(Saved data entries)
========

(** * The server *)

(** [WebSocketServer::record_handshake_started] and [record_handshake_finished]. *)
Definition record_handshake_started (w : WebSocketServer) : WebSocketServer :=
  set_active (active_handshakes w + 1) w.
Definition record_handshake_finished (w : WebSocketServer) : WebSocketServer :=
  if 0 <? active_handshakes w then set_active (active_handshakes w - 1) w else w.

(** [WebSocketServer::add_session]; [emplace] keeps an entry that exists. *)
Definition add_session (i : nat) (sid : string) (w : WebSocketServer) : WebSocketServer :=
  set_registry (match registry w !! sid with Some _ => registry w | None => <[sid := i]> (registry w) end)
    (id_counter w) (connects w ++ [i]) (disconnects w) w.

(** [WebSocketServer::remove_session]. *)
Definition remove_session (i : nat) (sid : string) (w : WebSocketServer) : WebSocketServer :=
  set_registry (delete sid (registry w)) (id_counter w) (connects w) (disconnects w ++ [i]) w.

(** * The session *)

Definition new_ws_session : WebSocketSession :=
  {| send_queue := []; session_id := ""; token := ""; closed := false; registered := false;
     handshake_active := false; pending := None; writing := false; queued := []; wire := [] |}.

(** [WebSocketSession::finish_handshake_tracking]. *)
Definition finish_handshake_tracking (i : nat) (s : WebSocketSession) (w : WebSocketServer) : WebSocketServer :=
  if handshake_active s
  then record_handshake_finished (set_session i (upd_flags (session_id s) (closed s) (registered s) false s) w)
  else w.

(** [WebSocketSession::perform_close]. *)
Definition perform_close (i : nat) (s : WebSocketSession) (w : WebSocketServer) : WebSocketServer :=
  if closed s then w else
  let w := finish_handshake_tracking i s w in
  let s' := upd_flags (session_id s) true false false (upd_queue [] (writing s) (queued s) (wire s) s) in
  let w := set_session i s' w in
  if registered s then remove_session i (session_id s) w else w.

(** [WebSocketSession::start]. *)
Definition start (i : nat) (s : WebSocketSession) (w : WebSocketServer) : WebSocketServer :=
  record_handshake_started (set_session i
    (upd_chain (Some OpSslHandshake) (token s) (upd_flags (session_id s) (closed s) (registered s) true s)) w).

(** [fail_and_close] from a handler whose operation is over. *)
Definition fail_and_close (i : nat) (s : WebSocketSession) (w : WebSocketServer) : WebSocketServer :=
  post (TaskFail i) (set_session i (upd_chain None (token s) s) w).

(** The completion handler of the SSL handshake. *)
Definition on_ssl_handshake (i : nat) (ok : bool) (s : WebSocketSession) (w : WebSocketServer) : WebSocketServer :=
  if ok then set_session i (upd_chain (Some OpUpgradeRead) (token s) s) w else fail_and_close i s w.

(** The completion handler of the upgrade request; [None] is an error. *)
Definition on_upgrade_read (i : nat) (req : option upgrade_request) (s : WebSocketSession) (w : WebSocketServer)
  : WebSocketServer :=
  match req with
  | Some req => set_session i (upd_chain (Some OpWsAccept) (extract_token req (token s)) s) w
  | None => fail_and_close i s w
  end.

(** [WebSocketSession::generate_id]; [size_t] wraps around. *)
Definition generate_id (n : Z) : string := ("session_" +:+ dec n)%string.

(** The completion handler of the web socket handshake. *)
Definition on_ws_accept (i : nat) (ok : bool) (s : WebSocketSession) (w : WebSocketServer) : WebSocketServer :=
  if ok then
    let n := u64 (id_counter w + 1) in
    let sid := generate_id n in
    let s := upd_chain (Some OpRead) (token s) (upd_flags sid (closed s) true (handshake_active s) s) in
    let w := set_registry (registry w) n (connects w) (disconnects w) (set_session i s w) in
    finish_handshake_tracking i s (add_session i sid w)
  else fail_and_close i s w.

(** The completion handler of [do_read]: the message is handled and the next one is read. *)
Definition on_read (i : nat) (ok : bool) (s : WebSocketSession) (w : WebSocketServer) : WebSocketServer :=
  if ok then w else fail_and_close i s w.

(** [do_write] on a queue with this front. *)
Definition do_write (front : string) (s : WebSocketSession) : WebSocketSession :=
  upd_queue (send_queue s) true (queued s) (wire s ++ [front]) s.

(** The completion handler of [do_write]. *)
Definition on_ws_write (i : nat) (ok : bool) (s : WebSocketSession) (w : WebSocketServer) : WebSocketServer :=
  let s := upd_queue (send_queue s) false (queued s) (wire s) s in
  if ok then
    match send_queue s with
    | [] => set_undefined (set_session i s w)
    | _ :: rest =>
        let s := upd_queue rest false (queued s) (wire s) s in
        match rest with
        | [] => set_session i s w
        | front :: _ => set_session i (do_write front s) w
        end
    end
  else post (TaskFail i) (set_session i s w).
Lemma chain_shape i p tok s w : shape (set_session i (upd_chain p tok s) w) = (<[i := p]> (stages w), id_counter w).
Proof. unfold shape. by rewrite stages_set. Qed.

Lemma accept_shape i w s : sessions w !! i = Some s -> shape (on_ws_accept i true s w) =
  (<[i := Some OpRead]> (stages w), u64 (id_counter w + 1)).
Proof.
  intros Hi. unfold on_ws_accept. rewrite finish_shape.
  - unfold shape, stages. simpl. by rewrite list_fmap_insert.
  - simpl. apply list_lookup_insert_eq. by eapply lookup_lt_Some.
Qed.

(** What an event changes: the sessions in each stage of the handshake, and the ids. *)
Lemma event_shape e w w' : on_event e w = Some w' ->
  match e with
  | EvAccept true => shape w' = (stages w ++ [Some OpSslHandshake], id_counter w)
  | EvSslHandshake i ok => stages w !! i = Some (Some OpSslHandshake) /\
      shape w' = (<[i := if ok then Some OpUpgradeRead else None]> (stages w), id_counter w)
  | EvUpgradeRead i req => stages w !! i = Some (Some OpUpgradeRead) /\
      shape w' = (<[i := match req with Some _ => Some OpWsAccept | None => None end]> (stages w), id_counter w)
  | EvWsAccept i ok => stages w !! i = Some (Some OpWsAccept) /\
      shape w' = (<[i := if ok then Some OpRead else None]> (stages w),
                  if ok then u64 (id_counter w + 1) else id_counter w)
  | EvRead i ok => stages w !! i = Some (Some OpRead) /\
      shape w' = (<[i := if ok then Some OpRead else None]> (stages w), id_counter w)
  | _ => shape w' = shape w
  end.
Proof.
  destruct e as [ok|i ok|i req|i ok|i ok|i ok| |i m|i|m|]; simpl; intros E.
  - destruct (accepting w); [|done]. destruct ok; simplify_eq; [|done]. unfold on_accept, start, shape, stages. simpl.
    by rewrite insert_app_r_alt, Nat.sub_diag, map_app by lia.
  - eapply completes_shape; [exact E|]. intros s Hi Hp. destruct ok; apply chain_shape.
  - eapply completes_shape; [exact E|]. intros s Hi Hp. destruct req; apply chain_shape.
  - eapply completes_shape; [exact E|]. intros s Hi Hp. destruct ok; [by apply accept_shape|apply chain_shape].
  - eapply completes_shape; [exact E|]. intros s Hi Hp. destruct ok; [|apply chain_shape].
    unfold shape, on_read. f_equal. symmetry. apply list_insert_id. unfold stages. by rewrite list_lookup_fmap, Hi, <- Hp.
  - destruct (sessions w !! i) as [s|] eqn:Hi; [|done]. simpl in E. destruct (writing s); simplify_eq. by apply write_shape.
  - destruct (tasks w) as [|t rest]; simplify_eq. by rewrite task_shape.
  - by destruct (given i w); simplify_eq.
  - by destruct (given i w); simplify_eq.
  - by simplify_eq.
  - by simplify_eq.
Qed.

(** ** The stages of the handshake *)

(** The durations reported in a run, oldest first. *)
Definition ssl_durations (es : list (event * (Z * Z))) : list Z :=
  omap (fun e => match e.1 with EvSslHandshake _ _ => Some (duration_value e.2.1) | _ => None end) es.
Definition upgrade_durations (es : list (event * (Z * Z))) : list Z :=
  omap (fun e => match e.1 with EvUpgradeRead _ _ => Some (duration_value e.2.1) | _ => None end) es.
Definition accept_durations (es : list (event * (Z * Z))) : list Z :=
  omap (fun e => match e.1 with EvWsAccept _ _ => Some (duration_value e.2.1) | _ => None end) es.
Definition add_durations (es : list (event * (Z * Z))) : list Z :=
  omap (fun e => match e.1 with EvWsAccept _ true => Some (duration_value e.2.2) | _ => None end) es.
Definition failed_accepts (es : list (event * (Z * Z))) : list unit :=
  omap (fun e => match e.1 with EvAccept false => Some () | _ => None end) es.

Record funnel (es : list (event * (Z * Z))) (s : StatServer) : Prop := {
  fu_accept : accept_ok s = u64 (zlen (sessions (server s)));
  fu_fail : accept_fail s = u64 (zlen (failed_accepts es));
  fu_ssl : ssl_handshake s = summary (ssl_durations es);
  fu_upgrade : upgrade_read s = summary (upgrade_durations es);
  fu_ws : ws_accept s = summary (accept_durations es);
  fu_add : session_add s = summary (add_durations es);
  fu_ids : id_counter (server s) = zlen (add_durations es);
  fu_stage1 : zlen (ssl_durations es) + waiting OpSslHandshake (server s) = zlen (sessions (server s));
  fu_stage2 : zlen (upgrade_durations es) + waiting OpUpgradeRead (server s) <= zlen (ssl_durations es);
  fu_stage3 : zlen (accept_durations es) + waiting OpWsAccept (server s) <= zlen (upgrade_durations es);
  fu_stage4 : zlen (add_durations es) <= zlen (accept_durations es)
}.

========

Leave out every line above except those from the line with "by rewrite insert_app_r_alt, Nat.sub_diag, map_app" up to and including the line with "apply accept_shape|apply chain_shape].", and copy those exactly.

▶ **Response below**:
    by rewrite insert_app_r_alt, Nat.sub_diag, map_app by lia.
  - eapply completes_shape; [exact E|]. intros s Hi Hp. destruct ok; apply chain_shape.
  - eapply completes_shape; [exact E|]. intros s Hi Hp. destruct req; apply chain_shape.
  - eapply completes_shape; [exact E|]. intros s Hi Hp. destruct ok; [by apply accept_shape|apply chain_shape].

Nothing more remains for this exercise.